WHAT YOU HAVE TO DO:
Using the records below, transcribe word for word the stretch from the line that contains "end) grouping_keys))." through the line that contains "let after_key := extract_grouping_value_hash", both end lines included, and nothing else.

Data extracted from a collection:
Section collapse.
Context {C : Chrono} {H : Hashers} {HO : HashMapOrder}.

Definition extract_grouping_value_hash (grouping_keys : list string) (vars : QueryVariables) : Z :=
  spooky (concat (map (fun key => match bt_get key vars with
                                  | Some v => hash_for_groupby v
                                  | None => hash_i32 0
                                  end) grouping_keys)).

Definition collapsed_insert (context : QueryPartEvaluationContext) (data : CollapsedAggregationResults) :
    CollapsedAggregationResults :=
  match context with
  | Aggregation before after grouping_keys default_before default_after _ =>
      let after_key := extract_grouping_value_hash grouping_keys after in
      let before_key := match before with
                        | Some before => extract_grouping_value_hash grouping_keys before
                        | None => after_key
                        end in
      match data !! after_key with
      | Some (existing, existing_before_key) =>
          match existing with
          | Aggregation existing_before _ _ existing_default_before _ _ =>
              <[after_key := (Aggregation existing_before after grouping_keys existing_default_before
                                default_after after_key, existing_before_key)]> data
          | _ => delete after_key data
          end
      | None =>
          <[after_key := (Aggregation before after grouping_keys default_before default_after after_key,
                          before_key)]> data
      end
  | _ => data
  end.

Definition set_grouping_hashes (before_key after_key : Z) (cc : ChangeContext) : ChangeContext :=
  {| solution_signature := Contexts.solution_signature cc; before_anchor_element := before_anchor_element cc;
     after_anchor_element := after_anchor_element cc; before_clock := before_clock cc;
     after_clock := after_clock cc; is_future_reprocess := is_future_reprocess cc;
     before_grouping_hash := before_key; after_grouping_hash := after_key |}.

Definition into_vec_with_context (data : CollapsedAggregationResults) (cc : ChangeContext) :
    list (QueryPartEvaluationContext * ChangeContext) :=
  map (fun e => (e.2.1, set_grouping_hashes e.2.2 e.1 cc)) (map_entries data).

Definition with_signature (signature : Z) (ctx : QueryPartEvaluationContext) : QueryPartEvaluationContext :=
  match ctx with
  | Aggregation before after keys default_before default_after _ =>
      Aggregation before after keys default_before default_after signature
  | other => other
  end.

Definition into_result_vec (data : CollapsedAggregationResults) : list QueryPartEvaluationContext :=
  map (fun e => with_signature e.1 e.2.1) (map_entries data).
End collapse.

(** ** Middleware *)

Section middleware.
Context {C : Chrono} {S : Type}.

Definition SourceMiddleware : Type := SourceChange -> SM S MiddlewareError (list SourceChange).
Definition SourceMiddlewarePipeline : Type := list SourceMiddleware.

Definition run_middleware (middleware : SourceMiddleware) (source_changes : list SourceChange) :
    SM S MiddlewareError (list SourceChange) :=
  sm_foldl (fun acc change => out ← middleware change; mret (acc ++ out)) [] source_changes.

Definition process_pipeline (pipeline : SourceMiddlewarePipeline) (source_change : SourceChange) :
    SM S MiddlewareError (list SourceChange) :=
  sm_foldl (fun source_changes middleware => run_middleware middleware source_changes) [source_change] pipeline.
End middleware.

(** ** The query *)

Section query.
Context {C : Chrono} {H : Hashers} {HO : HashMapOrder}.
Context {S : Type} `{!AccumulatorIndex S} `{!ElementIndexOps S} `{!FutureQueueOps S} `{!SessionControl S}.
Context {EE : ExpressionEvaluator S}.

Notation M := (SM S EvaluationError).

(** The solver's command loop takes fuel. *)
Record ContinuousQuery := {
  match_path : MatchPath;
  query : Query;
  source_pipelines : gmap string (SourceMiddlewarePipeline (S:=S));
  solver_fuel : nat;
}.

Definition index_error {A} (m : SM S IndexError A) : M A := sm_map_err EvalIndexError m.

Section with_query.
Context (cq : ContinuousQuery).

(** *** Affinity *)

Definition label_match (labels element_labels : list string) : bool :=
  match labels with [] => true | _ => existsb (fun label => contains label element_labels) labels end.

REPLY:
                                  end) grouping_keys)).

Definition collapsed_insert (context : QueryPartEvaluationContext) (data : CollapsedAggregationResults) :
    CollapsedAggregationResults :=
  match context with
  | Aggregation before after grouping_keys default_before default_after _ =>
      let after_key := extract_grouping_value_hash grouping_keys after in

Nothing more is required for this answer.